-- Opening Marker --

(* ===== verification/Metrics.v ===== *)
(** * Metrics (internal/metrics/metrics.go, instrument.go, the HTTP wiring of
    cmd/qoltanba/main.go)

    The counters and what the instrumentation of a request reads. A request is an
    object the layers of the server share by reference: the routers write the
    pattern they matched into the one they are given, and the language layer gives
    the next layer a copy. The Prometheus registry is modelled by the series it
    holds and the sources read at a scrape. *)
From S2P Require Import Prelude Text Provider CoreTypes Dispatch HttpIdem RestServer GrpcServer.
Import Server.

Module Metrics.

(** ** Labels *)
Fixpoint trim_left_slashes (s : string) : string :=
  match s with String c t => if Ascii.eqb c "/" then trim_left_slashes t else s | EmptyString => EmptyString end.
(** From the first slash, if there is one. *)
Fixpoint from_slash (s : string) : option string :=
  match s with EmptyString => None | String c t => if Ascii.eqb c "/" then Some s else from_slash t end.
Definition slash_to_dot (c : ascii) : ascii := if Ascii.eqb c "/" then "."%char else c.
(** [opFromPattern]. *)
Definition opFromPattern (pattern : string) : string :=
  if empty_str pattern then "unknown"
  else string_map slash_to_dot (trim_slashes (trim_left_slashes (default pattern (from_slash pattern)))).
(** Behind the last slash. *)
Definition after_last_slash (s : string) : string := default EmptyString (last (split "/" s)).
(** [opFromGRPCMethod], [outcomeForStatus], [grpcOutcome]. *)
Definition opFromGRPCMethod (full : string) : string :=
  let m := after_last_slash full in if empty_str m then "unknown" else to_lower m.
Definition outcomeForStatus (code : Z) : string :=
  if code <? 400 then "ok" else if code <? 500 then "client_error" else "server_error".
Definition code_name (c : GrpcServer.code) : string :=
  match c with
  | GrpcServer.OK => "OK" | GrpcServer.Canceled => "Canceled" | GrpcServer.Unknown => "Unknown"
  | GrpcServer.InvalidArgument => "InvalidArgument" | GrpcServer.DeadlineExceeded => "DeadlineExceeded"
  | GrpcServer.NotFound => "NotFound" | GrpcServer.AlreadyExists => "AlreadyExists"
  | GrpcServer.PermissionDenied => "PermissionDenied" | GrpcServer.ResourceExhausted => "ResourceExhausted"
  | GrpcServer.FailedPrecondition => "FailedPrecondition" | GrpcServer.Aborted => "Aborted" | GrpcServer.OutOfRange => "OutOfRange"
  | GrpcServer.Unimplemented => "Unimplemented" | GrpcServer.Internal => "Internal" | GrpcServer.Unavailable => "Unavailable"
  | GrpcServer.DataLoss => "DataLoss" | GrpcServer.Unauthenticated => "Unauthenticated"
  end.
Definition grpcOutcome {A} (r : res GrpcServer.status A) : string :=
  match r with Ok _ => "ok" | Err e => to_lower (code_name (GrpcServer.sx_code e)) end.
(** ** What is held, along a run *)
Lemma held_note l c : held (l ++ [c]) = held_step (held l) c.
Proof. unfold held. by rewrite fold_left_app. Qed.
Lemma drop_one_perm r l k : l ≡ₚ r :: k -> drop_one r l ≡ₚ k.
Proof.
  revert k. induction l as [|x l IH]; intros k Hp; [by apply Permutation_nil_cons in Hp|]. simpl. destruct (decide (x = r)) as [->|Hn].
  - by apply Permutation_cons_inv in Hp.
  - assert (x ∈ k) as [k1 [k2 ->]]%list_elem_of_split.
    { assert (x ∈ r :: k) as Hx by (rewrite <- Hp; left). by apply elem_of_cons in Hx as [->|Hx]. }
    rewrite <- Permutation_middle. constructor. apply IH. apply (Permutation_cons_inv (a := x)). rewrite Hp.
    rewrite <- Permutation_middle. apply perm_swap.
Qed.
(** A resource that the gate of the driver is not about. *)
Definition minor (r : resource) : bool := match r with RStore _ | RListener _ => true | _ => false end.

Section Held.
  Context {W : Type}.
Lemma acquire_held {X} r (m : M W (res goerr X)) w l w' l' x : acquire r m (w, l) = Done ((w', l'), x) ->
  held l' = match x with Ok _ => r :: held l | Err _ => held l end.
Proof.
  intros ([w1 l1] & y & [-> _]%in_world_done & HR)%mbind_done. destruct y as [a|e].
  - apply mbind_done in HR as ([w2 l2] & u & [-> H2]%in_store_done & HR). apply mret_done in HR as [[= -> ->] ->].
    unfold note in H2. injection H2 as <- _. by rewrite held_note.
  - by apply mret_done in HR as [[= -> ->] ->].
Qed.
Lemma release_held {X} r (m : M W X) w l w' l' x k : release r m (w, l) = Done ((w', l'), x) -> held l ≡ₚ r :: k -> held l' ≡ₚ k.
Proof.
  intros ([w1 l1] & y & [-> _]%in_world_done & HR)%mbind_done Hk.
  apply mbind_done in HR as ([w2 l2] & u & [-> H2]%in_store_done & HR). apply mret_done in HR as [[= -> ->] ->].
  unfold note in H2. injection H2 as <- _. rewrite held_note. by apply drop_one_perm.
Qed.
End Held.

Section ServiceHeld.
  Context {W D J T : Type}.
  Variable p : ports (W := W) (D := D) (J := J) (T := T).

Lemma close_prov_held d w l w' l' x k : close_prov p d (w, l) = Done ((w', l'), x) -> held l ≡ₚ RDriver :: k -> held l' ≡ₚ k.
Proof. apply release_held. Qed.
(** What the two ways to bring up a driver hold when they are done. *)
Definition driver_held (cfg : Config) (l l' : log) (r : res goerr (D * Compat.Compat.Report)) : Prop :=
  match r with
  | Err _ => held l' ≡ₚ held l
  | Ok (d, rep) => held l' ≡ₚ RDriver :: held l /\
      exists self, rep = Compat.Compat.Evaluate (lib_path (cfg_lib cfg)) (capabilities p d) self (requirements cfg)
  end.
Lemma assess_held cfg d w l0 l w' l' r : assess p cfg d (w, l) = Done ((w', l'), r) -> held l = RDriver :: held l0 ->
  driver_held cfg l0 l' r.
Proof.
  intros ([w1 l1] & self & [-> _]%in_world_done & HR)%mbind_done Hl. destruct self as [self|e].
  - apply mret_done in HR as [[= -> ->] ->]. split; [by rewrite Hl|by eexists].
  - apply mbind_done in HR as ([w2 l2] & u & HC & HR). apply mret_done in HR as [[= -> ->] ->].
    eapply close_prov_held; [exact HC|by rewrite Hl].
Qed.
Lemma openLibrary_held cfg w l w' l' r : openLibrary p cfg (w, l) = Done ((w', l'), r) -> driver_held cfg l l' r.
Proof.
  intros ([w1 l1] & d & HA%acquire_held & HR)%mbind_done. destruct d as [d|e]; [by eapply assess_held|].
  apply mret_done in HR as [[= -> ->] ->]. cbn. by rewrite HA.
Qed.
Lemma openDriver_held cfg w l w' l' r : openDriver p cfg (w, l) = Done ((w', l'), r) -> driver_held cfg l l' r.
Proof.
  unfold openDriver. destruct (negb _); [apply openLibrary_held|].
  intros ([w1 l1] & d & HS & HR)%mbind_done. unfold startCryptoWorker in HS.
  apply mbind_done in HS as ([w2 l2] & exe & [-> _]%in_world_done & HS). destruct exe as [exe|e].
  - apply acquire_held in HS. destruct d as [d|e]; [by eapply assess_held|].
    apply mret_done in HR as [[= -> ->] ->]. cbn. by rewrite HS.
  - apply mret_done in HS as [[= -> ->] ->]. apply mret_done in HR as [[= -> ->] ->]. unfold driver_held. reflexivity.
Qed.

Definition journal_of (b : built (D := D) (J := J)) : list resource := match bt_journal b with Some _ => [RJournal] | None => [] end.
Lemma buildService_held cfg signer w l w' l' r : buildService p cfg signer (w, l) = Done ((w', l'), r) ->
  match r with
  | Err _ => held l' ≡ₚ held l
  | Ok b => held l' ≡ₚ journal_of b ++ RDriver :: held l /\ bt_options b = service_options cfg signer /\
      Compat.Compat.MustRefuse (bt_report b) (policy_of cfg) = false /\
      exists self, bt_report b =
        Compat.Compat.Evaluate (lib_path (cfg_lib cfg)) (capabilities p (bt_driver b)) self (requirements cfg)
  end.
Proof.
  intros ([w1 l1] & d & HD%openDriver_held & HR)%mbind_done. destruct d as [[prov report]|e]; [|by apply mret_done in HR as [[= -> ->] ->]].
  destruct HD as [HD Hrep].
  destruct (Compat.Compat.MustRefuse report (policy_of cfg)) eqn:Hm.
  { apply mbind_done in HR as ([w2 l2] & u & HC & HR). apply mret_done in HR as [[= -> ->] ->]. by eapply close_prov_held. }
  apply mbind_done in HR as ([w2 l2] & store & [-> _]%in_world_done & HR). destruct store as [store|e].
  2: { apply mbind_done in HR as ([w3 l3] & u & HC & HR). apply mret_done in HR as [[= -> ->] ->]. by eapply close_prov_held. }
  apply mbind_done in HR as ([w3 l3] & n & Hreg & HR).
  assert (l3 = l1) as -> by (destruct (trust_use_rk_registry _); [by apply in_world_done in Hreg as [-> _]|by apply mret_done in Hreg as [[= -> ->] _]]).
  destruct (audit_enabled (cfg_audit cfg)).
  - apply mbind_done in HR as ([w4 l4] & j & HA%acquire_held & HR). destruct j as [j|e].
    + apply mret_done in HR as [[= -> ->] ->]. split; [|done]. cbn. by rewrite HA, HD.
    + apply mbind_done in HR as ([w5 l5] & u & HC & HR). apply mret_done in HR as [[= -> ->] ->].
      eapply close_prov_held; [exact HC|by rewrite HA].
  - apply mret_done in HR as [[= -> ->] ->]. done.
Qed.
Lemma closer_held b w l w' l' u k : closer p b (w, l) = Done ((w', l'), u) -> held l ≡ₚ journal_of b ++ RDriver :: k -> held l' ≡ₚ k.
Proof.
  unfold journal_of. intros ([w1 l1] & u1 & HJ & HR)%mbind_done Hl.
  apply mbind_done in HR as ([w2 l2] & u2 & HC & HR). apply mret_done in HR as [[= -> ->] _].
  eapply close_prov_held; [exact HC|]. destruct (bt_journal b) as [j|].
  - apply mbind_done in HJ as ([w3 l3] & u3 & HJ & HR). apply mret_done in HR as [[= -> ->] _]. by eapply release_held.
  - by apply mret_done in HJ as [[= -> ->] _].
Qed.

-- Closing Marker --

| Work item |
Take the listing above from its first line through the line containing "match s with EmptyString", and transcribe that stretch exactly, with no other lines.

| Task answer |
(* ===== verification/Metrics.v ===== *)
(** * Metrics (internal/metrics/metrics.go, instrument.go, the HTTP wiring of
    cmd/qoltanba/main.go)

    The counters and what the instrumentation of a request reads. A request is an
    object the layers of the server share by reference: the routers write the
    pattern they matched into the one they are given, and the language layer gives
    the next layer a copy. The Prometheus registry is modelled by the series it
    holds and the sources read at a scrape. *)
From S2P Require Import Prelude Text Provider CoreTypes Dispatch HttpIdem RestServer GrpcServer.
Import Server.

Module Metrics.

(** ** Labels *)
Fixpoint trim_left_slashes (s : string) : string :=
  match s with String c t => if Ascii.eqb c "/" then trim_left_slashes t else s | EmptyString => EmptyString end.
(** From the first slash, if there is one. *)
Fixpoint from_slash (s : string) : option string :=
  match s with EmptyString => None | String c t => if Ascii.eqb c "/" then Some s else from_slash t end.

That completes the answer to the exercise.